BARBADOS’ HOUSE OF ASSEMBLY this morning was moving to stop the death penalty from being compulsory for murder.
Attorney General Adriel Brathwaite, who piloted a bill to make this possible, said the new law would give judges a range of options for sentencing murder convicts.
He told parliamentarians the Offences Against the Person Act with its mandatory imposition of the penalty of death, was being changed in keeping with Barbados’ obligations under the Inter-American Convention on Human Rights.

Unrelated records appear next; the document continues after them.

(* ===== verification/PrefillFacts.v ===== *)
(** * Admission of requests: what the adder promises

    [adder_ok] ties the budget to the memory: the tokens set aside for the
    admitted requests are there, in free slots or in cached prefixes nobody
    holds.  [add_one_req_run] says that a request is either refused, with
    nothing changed, or admitted, with a lock on its prefix and within the
    budget; [prefill_pass_spec] says it of the loop over the waiting queue. *)

From S2P Require Import Prelude PyDict PySort RadixKey KvEvents RadixTree RadixOps RadixInv RadixMoves.
From S2P Require Import RadixState RadixLocks RadixRun RadixEvents RadixInsert RadixSpec RadixLockOps RadixTotal.
From S2P Require Import SchedPolicy SchedDfs SchedPolicyFacts PrefillAdder.
From Stdlib Require Import QArith Lqa.
Open Scope Z_scope.

(** ** Pages *)

Section pages.
Context (p : Z) (p_pos : 0 < p).
Abbreviation ceil := (ceil_paged_tokens p).

Lemma ceil_bounds x : x <= ceil x < x + p.
Proof. unfold ceil_paged_tokens. pose proof (Z.div_mod (- x) p). pose proof (Z.mod_pos_bound (- x) p). nia. Qed.

Lemma ceil_divide x : (p | ceil x).
Proof. unfold ceil_paged_tokens. exists (- (- x / p)). lia. Qed.

(** [ceil x] is the only multiple of [p] in its range. *)
Lemma ceil_unique x y : (p | y) -> x <= y < x + p -> ceil x = y.
Proof.
  intros [k ->] Hy. pose proof (ceil_bounds x). destruct (ceil_divide x) as [j Hj]. rewrite Hj in *.
  assert (j = k) as -> by nia. done.
Qed.

Lemma ceil_mono x y : x <= y -> ceil x <= ceil y.
Proof.
  intros Hxy. pose proof (ceil_bounds x). pose proof (ceil_bounds y). destruct (ceil_divide x) as [j Hj].
  destruct (ceil_divide y) as [k Hk]. rewrite Hj, Hk in *.
  apply Z.mul_le_mono_nonneg_r; [lia|]. apply Z.lt_succ_r. nia.
Qed.

Lemma ceil_idem x : ceil (ceil x) = ceil x.
Proof. apply ceil_unique; [apply ceil_divide|lia]. Qed.

Lemma floor_bounds x : x - p < x / p * p <= x.
Proof. pose proof (Z.div_mod x p). pose proof (Z.mod_pos_bound x p). nia. Qed.

(** A chunk budget below a page, or below the size chunks are aligned to *)
Definition spent (align : option Z) (c : Z) : Prop := c < p \/ exists al, align = Some al /\ c < al.

Lemma spent_none align c prefix_len : spent align c -> trunc_len p c prefix_len align = None.
Proof.
  intros Hs. unfold trunc_len. pose proof (floor_bounds c). case_decide as Hn; [done|].
  destruct Hs as [Hs|(al & -> & Hs)].
  - destruct (Z.lt_trichotomy 0 (c / p)) as [Hc|[Hc|Hc]]; nia.
  - by rewrite decide_True by lia.
Qed.

Lemma spent_le align c c' : spent align c -> c' <= c -> spent align c'.
Proof. intros [?|(al & ? & ?)] ?; [left; lia|right; exists al; split; [done|lia]]. Qed.

(** A cut is positive and leaves less than another one would need. *)
Lemma trunc_len_spec align c prefix_len n :
  (forall al, align = Some al -> 0 < al /\ (p | al)) -> 0 <= prefix_len ->
  trunc_len p c prefix_len align = Some n ->
  0 < n /\ ceil n <= c / p * p /\ spent align (c - ceil n).
Proof.
  intros Hal Hpl. unfold trunc_len. case_decide as Hn; [done|]. pose proof (floor_bounds c) as Hc.
  set (n0 := c / p * p) in *. assert (p | n0) as Hn0 by (by exists (c / p)).
  assert (forall n1, (p | n1) -> n1 <= n0 -> 0 < (n1 + prefix_len) / p * p - prefix_len ->
    ceil ((n1 + prefix_len) / p * p - prefix_len) = n1) as Hceil.
  { intros n1 Hd1 Hle Hpos. apply ceil_unique; [done|]. pose proof (floor_bounds (n1 + prefix_len)). lia. }
  destruct align as [al|]; cycle 1.
  - case_decide as Hz; [done|]. intros [= <-]. rewrite Hceil by (done || lia).
    split_and!; [lia|lia|]. left. lia.
  - destruct (Hal al eq_refl) as [Hpos Hdiv]. case_decide as Hlt; [done|]. case_decide as Hz; [done|]. intros [= <-].
    pose proof (Z.mul_div_le n0 al Hpos). pose proof (Z.mul_succ_div_gt n0 al Hpos).
    assert (p | al * (n0 / al)) as Hd1 by (by apply Z.divide_mul_l).
    rewrite Hceil by (done || lia). split_and!; [lia|lia|]. right. exists al. split; [done|].
    destruct Hn0 as [i Hi]. destruct Hdiv as [j Hj]. set (q := n0 / al) in *. clearbody q n0. subst n0 al.
    assert (i < j * Z.succ q) as Hij by (apply (Z.mul_lt_mono_pos_r p); [done|nia]).
    assert ((i + 1) * p <= j * Z.succ q * p) by (apply Z.mul_le_mono_nonneg_r; lia). nia.
Qed.
End pages.

(** ** The budget *)

Section facts.
Context {A : Type} `{KvFree A} `{KvAvailable A} `{Sha256} `{HeapQ} (monotonic : nat -> Z).
Context (CLIP : Z) (CLIP_nonneg : 0 <= CLIP) (force_miss allow_prefill : bool).
(** The tokens the running requests decode in the same batch, and the size
    chunks are aligned to *)
Context (mixed : Z) (align : option Z).
Implicit Types (a : PrefillAdder) (t : RadixCache A) (r : PReq) (L : gset nat).

Abbreviation page_ceil a := (ceil_paged_tokens (pa_page_size a)).

(** What is set aside for the admitted requests *)
Definition set_aside a : Z :=
  mixed + sumZ (fun r => page_ceil a (p_extend_input_len r) + pa_page_size a) (can_run_list a).

Record adder_ok a t : Prop := AdderOk {
  ok_page : 0 < pa_page_size a;
  ok_align al : align = Some al -> 0 < al /\ (pa_page_size a | al);
  ok_cur : cur_rem_token_offset a = set_aside a;
  ok_total : (inject_Z (cur_rem_token_offset a) <= rem_total_token_offset a)%Q;
  ok_fits : can_run_list a ≠ [] -> cur_rem_token_offset a - pa_page_size a < available_and_evictable t;
  ok_chunk : is_Some (new_chunked_req a) -> exists c, rem_chunk_tokens a = Some c /\ spent (pa_page_size a) align c
}.

Lemma adder_ok_tree a t t' : available_and_evictable t' = available_and_evictable t -> adder_ok a t -> adder_ok a t'.
Proof. intros E []. split; try done. by rewrite E. Qed.

(** A request fits in what is left, in whole tokens. *)
Lemma rem_total_lt a t n :
  (inject_Z (cur_rem_token_offset a) <= rem_total_token_offset a)%Q ->
  Qle_bool (rem_total_tokens a t) (inject_Z n) = false -> cur_rem_token_offset a + n < available_and_evictable t.
Proof.
  intros Hc Hq. apply not_true_iff_false in Hq. rewrite Qle_bool_iff in Hq. apply Qnot_le_lt in Hq.
  unfold rem_total_tokens in Hq. rewrite Zlt_Qlt, inject_Z_plus. lra.
Qed.

(** [a'] is [a] after it has taken [r] as [r']: whole, or cut to a chunk. *)
Inductive takes a r : PReq -> PrefillAdder -> Prop :=
  | Whole :
      (forall c, rem_chunk_tokens a = Some c -> page_ceil a (p_extend_input_len r) <= c) ->
      takes a r r (update_prefill_budget (p_prefix_len r) (page_ceil a (p_extend_input_len r))
        (Z.min (p_max_new r) CLIP) (append_req r a))
  | Cut c n :
      rem_chunk_tokens a = Some c -> c < page_ceil a (p_extend_input_len r) ->
      trunc_len (pa_page_size a) c (p_prefix_len r) align = Some n ->
      let r' := set_extend n (slice_to (p_prefix_len r + n) (p_fill_ids r)) r in
      takes a r r' (update_prefill_budget (p_prefix_len r) n 0 (set_new_chunked r' (append_req r' a))).

Lemma set_aside_app a r l : can_run_list a = l ++ [r] ->
  set_aside a = mixed + sumZ (fun r => page_ceil a (p_extend_input_len r) + pa_page_size a) l +
    (page_ceil a (p_extend_input_len r) + pa_page_size a).
Proof. intros E. unfold set_aside. rewrite E, sumZ_app. simpl. lia. Qed.

Lemma prefix_len_nonneg r : 0 <= p_prefix_len r.
Proof. apply len_nonneg. Qed.

(** [r'] is the first chunk of [r]. *)
Definition cut_of r r' : Prop :=
  0 < p_extend_input_len r' < p_extend_input_len r /\
  r' = set_extend (p_extend_input_len r') (slice_to (p_prefix_len r + p_extend_input_len r') (p_fill_ids r)) r.

Lemma takes_ok a t t1 r r' a' new :
  adder_ok a t -> takes a r r' a' -> 0 <= p_extend_input_len r -> 0 <= p_max_new r -> 0 <= new ->
  Qle_bool (rem_total_tokens a t1) (inject_Z (p_extend_input_len r + new + pa_page_size a)) = false ->
  adder_ok a' t1 /\ pa_page_size a' = pa_page_size a /\ can_run_list a' = can_run_list a ++ [r'] /\ p_req r' = p_req r /\
  0 <= p_extend_input_len r' <= p_extend_input_len r /\
  ((r' = r /\ new_chunked_req a' = new_chunked_req a) \/
   (new_chunked_req a = None /\ new_chunked_req a' = Some r' /\ cut_of r r')).
Proof.
  intros [Hp Hal Hcur Htot Hfit Hch] Htk Hext Hmax Hnew Hrem.
  pose proof (rem_total_lt a t1 _ Htot Hrem) as Hlt. pose proof (ceil_bounds _ Hp (p_extend_input_len r)) as Hce.
  destruct Htk as [Hc|c n Hc Hcut Htr r'].
  - split; [|split_and!; try done; by left]. split; simpl; try done.
    + rewrite Hcur, ceil_idem by done. unfold set_aside. simpl. rewrite sumZ_app. simpl. lia.
    + rewrite !ceil_idem, !inject_Z_plus in * by done. assert (0 <= inject_Z (Z.min (p_max_new r) CLIP))%Q
        by (change 0%Q with (inject_Z 0); rewrite <-Zle_Qle; lia). lra.
    + intros _. rewrite ceil_idem by done. lia.
    + intros Hs. destruct (Hch Hs) as (c & Ec & Hsp). rewrite Ec. simpl. eexists. split; [done|].
      eapply spent_le; [exact Hsp|]. rewrite ceil_idem by done. lia.
  - destruct (trunc_len_spec _ Hp align c (p_prefix_len r) n Hal (prefix_len_nonneg r) Htr) as (Hn & Hle & Hsp).
    pose proof (ceil_bounds _ Hp n) as Hcn. pose proof (floor_bounds _ Hp c) as Hfl.
    assert (page_ceil a n <= page_ceil a (p_extend_input_len r) - pa_page_size a) as Hless.
    { destruct (ceil_divide (pa_page_size a) n) as [i Hi]. destruct (ceil_divide (pa_page_size a) (p_extend_input_len r)) as [j Hj].
      rewrite Hi, Hj in *. assert (i < j) by nia. nia. }
    assert (new_chunked_req a = None) as Hno.
    { destruct (new_chunked_req a) as [r0|] eqn:E; [|done]. destruct (Hch ltac:(eauto)) as (c0 & Ec & Hs0).
      rewrite Hc in Ec. injection Ec as <-. by rewrite (spent_none _ Hp _ _ _ Hs0) in Htr. }
    split; [|split_and!; simpl; try done; [lia|lia|right; split_and!; [done|done|]; split; [simpl; lia|done]]].
    split; simpl; try done.
    + rewrite Hcur. unfold set_aside. simpl. rewrite sumZ_app. simpl. lia.
    + rewrite !inject_Z_plus in *. change (inject_Z 0) with 0%Q. lra.
    + intros _. lia.
    + intros _. rewrite Hc. simpl. eauto.
Qed.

The Inter-American Court of Human Rights has long ruled that the mandatory death penalty violates Articles 4(1) and 4(2) – which prohibit arbitrary treatment and limit the death penalty to the most serious crimes – of the American Convention on Human Rights.
These state:
1. Every person has the right to have his life respected. This right shall be protected by law and, in general, from the moment of conception. No one shall be arbitrarily deprived of his life.
2. In countries that have not abolished the death penalty, it may be imposed only for the most serious crimes and pursuant to a final judgment rendered by a competent court and in accordance with a law establishing such punishment, enacted prior to the commission of the crime. The application of such punishment shall not be extended to crimes to which it does not presently apply.
Brathwaite pointed out that the death penalty would stay on the books. (TY)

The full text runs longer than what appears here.